(** X5.  A model name outside the accepted choices ends the script in the
    argument parser: nothing is printed, the exit status is 2, and
    standard error holds the usage error alone.  Otherwise a run ends in
    one of two ways.  Either it prints a record, exits with status 0, the
    record has both keys its mode requires, and standard error holds no
    error object.  Or it prints nothing, exits with status 1, and the last
    line of standard error is an error object that carries the mode and
    the model name; its message starts with the mode's "analysis failed"
    prefix, except when printing the record failed and except when, in
    emotion mode, loading or generating raised a JSON decoding error, in
    which case the message is that of the handler's own unbound
    [response]. *)
Theorem main_prints_record_or_error (mode : Mode) (text model : string)
    (models_dir : option string) (generate : string -> Generated)
    (print_fails : dict -> option string) :
  let run :=
    main json_loads unbound_response_message mode text model models_dir
         generate print_fails in
  (existsb (String.eqb model) model_choices = false ->
   stdout run = None /\ exit_code run = 2%Z /\ stderr run = [UsageError model]) /\
  (existsb (String.eqb model) model_choices = true ->
   (exists result,
      stdout run = Some result /\ exit_code run = 0%Z /\
      print_fails result = None /\
      forallb (fun key => dict_contains key result) (mode_keys mode) = true /\
      forallb (fun l => negb (is_error_json l)) (stderr run) = true)
   \/
   (exists error,
      stdout run = None /\ exit_code run = 1%Z /\
      last (stderr run) (LogMode "") = ErrorJson error (mode_str mode) model /\
      ((exists msg, error = failure_prefix mode ++ msg) \/
       (mode = emotion /\ error = unbound_response_message /\
        exists model_path msg, generate model_path = RaisedJSONDecodeError msg) \/
       (exists result, print_fails result = Some error)))).
Proof.
  cbv zeta. unfold main.
  destruct (existsb (String.eqb model) model_choices) eqn:Hchoice; cbn [negb].
  { split; [discriminate|]. intros _.
    destruct (get_model_path_of_choice model models_dir Hchoice) as [model_path ->].
    assert (Hlast : forall (log printed : list stderr_line) (l : stderr_line),
              last (log ++ printed ++ [l])%list (LogMode "") = l).
    { intros log printed l. rewrite app_assoc. apply last_last. }
    destruct mode; cbn [mode_str mode_keys failure_prefix].
    - pose proof (emotion_generated_outcome (generate model_path)) as [Hprinted H].
      destruct (analyze_emotion_generated json_loads unbound_response_message
                  (generate model_path)) as [printed [error|result]];
        cbn [fst snd] in *.
      + right. exists error. cbn [stdout exit_code stderr]. rewrite Hlast.
        repeat split. destruct H as [H|[-> [msg Hg]]]; [now left|].
        right. left. repeat split. now exists model_path, msg.
      + destruct (print_fails result) as [msg|] eqn:Hprint.
        * right. exists msg. cbn [stdout exit_code stderr]. rewrite Hlast.
          repeat split. right. right. now exists result.
        * left. exists result. cbn [stdout exit_code stderr forallb].
          destruct H as [-> ->]. cbn [andb]. repeat split; [exact Hprint|].
          exact Hprinted.
    - pose proof (fallacy_generated_outcome (generate model_path)) as [Hprinted H].
      destruct (analyze_fallacy_generated json_loads (generate model_path))
        as [printed [error|result]]; cbn [fst snd] in *; subst printed.
      + right. exists error. cbn [stdout exit_code stderr]. rewrite Hlast.
        repeat split. now left.
      + destruct (print_fails result) as [msg|] eqn:Hprint.
        * right. exists msg. cbn [stdout exit_code stderr]. rewrite Hlast.
          repeat split. right. right. now exists result.
        * left. exists result. cbn [stdout exit_code stderr forallb].
          destruct H as [-> ->]. cbn [andb]. repeat split. exact Hprint. }
  split; [|discriminate]. intros _. repeat split.
Qed.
# # # # #
- PROBLEM DESCRIPTION -
The data should be written out again in full, exactly as it stands.

- WRITTEN ANSWER -
(** X5.  A model name outside the accepted choices ends the script in the
    argument parser: nothing is printed, the exit status is 2, and
    standard error holds the usage error alone.  Otherwise a run ends in
    one of two ways.  Either it prints a record, exits with status 0, the
    record has both keys its mode requires, and standard error holds no
    error object.  Or it prints nothing, exits with status 1, and the last
    line of standard error is an error object that carries the mode and
    the model name; its message starts with the mode's "analysis failed"
    prefix, except when printing the record failed and except when, in
    emotion mode, loading or generating raised a JSON decoding error, in
    which case the message is that of the handler's own unbound
    [response]. *)
Theorem main_prints_record_or_error (mode : Mode) (text model : string)
    (models_dir : option string) (generate : string -> Generated)
    (print_fails : dict -> option string) :
  let run :=
    main json_loads unbound_response_message mode text model models_dir
         generate print_fails in
  (existsb (String.eqb model) model_choices = false ->
   stdout run = None /\ exit_code run = 2%Z /\ stderr run = [UsageError model]) /\
  (existsb (String.eqb model) model_choices = true ->
   (exists result,
      stdout run = Some result /\ exit_code run = 0%Z /\
      print_fails result = None /\
      forallb (fun key => dict_contains key result) (mode_keys mode) = true /\
      forallb (fun l => negb (is_error_json l)) (stderr run) = true)
   \/
   (exists error,
      stdout run = None /\ exit_code run = 1%Z /\
      last (stderr run) (LogMode "") = ErrorJson error (mode_str mode) model /\
      ((exists msg, error = failure_prefix mode ++ msg) \/
       (mode = emotion /\ error = unbound_response_message /\
        exists model_path msg, generate model_path = RaisedJSONDecodeError msg) \/
       (exists result, print_fails result = Some error)))).
Proof.
  cbv zeta. unfold main.
  destruct (existsb (String.eqb model) model_choices) eqn:Hchoice; cbn [negb].
  { split; [discriminate|]. intros _.
    destruct (get_model_path_of_choice model models_dir Hchoice) as [model_path ->].
    assert (Hlast : forall (log printed : list stderr_line) (l : stderr_line),
              last (log ++ printed ++ [l])%list (LogMode "") = l).
    { intros log printed l. rewrite app_assoc. apply last_last. }
    destruct mode; cbn [mode_str mode_keys failure_prefix].
    - pose proof (emotion_generated_outcome (generate model_path)) as [Hprinted H].
      destruct (analyze_emotion_generated json_loads unbound_response_message
                  (generate model_path)) as [printed [error|result]];
        cbn [fst snd] in *.
      + right. exists error. cbn [stdout exit_code stderr]. rewrite Hlast.
        repeat split. destruct H as [H|[-> [msg Hg]]]; [now left|].
        right. left. repeat split. now exists model_path, msg.
      + destruct (print_fails result) as [msg|] eqn:Hprint.
        * right. exists msg. cbn [stdout exit_code stderr]. rewrite Hlast.
          repeat split. right. right. now exists result.
        * left. exists result. cbn [stdout exit_code stderr forallb].
          destruct H as [-> ->]. cbn [andb]. repeat split; [exact Hprint|].
          exact Hprinted.
    - pose proof (fallacy_generated_outcome (generate model_path)) as [Hprinted H].
      destruct (analyze_fallacy_generated json_loads (generate model_path))
        as [printed [error|result]]; cbn [fst snd] in *; subst printed.
      + right. exists error. cbn [stdout exit_code stderr]. rewrite Hlast.
        repeat split. now left.
      + destruct (print_fails result) as [msg|] eqn:Hprint.
        * right. exists msg. cbn [stdout exit_code stderr]. rewrite Hlast.
          repeat split. right. right. now exists result.
        * left. exists result. cbn [stdout exit_code stderr forallb].
          destruct H as [-> ->]. cbn [andb]. repeat split. exact Hprint. }
  split; [|discriminate]. intros _. repeat split.
Qed.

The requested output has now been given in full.